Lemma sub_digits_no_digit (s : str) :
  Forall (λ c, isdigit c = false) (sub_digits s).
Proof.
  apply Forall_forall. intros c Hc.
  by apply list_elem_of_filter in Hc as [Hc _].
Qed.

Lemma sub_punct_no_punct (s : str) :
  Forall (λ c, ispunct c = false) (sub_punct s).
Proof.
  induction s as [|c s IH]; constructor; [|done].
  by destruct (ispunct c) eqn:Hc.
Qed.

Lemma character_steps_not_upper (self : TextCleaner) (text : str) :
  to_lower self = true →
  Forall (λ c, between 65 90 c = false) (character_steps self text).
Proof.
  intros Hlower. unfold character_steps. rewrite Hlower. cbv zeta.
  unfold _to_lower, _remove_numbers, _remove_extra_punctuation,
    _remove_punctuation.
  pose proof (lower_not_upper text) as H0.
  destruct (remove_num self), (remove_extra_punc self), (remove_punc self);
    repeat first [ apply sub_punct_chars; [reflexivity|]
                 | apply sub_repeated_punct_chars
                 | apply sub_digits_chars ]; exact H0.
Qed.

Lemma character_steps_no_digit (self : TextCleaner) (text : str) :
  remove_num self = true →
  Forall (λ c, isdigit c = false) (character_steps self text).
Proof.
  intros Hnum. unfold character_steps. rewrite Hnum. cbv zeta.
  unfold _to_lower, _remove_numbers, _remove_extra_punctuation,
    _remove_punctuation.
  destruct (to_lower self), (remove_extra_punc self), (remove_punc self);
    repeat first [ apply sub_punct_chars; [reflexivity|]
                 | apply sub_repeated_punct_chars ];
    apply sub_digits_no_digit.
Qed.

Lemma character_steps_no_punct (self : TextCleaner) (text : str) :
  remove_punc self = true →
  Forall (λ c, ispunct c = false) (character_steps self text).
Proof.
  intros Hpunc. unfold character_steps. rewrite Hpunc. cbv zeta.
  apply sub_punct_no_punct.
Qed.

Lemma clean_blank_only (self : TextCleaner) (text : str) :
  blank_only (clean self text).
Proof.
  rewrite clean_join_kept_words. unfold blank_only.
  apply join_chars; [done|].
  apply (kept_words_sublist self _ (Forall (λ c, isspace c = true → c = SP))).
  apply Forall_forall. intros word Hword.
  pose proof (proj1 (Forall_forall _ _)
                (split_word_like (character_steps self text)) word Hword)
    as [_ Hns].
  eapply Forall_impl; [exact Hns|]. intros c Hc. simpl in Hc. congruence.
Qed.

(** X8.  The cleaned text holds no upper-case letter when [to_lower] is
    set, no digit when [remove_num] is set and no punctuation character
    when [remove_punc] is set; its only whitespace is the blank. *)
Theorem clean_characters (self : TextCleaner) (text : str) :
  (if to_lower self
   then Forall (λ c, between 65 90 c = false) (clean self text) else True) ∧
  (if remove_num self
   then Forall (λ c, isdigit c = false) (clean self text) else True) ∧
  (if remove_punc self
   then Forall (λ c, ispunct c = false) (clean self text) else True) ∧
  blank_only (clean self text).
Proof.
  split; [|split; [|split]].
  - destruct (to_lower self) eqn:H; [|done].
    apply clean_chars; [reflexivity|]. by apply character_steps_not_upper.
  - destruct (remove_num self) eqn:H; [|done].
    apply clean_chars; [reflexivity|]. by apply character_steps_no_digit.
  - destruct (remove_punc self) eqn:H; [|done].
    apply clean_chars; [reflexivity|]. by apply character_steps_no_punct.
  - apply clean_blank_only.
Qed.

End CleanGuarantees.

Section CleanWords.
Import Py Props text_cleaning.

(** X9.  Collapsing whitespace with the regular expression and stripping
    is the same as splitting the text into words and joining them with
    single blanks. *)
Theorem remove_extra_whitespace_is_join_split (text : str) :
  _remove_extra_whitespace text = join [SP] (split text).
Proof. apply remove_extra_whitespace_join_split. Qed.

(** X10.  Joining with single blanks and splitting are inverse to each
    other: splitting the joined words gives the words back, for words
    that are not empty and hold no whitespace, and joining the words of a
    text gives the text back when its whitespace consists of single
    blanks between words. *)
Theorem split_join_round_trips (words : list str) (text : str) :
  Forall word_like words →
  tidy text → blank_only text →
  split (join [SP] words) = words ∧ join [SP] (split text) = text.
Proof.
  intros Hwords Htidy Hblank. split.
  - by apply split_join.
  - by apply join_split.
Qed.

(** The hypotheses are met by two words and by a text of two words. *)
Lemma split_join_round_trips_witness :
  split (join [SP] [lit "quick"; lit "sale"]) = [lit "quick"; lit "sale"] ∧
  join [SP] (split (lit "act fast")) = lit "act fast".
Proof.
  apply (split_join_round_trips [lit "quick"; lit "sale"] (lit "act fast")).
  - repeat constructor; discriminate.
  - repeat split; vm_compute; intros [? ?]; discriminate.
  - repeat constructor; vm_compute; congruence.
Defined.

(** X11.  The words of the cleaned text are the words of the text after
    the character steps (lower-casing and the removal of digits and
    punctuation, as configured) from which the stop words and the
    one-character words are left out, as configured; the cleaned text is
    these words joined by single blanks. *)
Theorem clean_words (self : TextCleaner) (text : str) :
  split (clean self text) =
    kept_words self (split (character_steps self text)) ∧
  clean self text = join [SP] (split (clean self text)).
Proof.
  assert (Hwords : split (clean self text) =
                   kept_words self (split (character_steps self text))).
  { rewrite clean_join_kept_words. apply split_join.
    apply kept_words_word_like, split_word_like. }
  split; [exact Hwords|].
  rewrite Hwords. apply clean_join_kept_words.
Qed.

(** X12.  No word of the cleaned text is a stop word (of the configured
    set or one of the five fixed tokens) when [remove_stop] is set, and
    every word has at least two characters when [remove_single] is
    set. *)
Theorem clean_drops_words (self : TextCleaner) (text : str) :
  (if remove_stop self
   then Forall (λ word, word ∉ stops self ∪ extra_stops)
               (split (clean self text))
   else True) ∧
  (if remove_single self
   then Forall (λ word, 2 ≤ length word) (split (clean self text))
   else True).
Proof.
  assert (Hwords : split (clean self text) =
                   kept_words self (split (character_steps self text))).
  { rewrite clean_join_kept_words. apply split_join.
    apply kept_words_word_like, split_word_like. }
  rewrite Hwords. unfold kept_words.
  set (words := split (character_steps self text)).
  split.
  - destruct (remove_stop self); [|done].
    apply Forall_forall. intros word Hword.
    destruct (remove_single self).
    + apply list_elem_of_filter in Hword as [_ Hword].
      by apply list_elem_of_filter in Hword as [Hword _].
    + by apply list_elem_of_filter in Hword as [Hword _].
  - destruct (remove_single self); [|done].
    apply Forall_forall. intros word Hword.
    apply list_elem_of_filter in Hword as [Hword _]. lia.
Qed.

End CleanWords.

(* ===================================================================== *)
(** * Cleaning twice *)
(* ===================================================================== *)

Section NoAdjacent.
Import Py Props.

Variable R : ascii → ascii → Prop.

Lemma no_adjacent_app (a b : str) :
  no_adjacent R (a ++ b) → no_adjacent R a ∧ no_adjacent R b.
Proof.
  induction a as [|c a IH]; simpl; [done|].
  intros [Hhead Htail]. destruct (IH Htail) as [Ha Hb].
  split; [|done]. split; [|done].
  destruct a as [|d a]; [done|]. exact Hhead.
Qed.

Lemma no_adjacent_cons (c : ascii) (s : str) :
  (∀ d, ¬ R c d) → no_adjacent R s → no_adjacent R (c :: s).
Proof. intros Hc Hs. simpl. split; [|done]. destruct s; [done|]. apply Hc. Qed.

==================================================

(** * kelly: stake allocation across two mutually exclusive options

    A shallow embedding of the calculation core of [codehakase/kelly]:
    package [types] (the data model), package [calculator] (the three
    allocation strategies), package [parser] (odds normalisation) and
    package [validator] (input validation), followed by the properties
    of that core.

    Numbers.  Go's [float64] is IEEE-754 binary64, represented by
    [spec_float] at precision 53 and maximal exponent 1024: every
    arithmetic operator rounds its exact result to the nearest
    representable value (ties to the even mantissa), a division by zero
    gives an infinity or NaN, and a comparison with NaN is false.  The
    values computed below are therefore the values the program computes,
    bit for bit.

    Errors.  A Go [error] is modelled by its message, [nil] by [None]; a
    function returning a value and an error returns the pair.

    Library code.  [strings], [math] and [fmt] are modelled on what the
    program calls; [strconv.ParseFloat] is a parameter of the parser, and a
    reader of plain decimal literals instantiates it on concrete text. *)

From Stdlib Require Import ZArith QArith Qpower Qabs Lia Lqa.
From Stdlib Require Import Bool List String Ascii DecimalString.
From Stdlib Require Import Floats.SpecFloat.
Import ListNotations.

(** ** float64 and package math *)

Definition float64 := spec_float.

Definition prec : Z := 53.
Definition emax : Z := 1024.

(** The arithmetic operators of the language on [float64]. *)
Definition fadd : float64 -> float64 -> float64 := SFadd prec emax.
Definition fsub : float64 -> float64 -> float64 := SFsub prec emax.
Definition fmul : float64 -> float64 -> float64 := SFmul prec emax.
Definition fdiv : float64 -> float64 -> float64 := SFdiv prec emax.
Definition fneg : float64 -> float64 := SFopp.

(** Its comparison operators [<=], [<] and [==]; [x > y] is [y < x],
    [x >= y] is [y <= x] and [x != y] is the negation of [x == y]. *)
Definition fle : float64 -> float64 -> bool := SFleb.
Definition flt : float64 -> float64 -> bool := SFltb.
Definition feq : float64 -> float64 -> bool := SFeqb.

==================================================

### YOUR INSTRUCTIONS
Would you please write out, exactly and with no other lines, the stretch of the listing above from the line containing "Definition prec : Z := 53." through the line containing "Definition fneg : float64"?

### TASK RESPONSE
Definition prec : Z := 53.
Definition emax : Z := 1024.

(** The arithmetic operators of the language on [float64]. *)
Definition fadd : float64 -> float64 -> float64 := SFadd prec emax.
Definition fsub : float64 -> float64 -> float64 := SFsub prec emax.
Definition fmul : float64 -> float64 -> float64 := SFmul prec emax.
Definition fdiv : float64 -> float64 -> float64 := SFdiv prec emax.
Definition fneg : float64 -> float64 := SFopp.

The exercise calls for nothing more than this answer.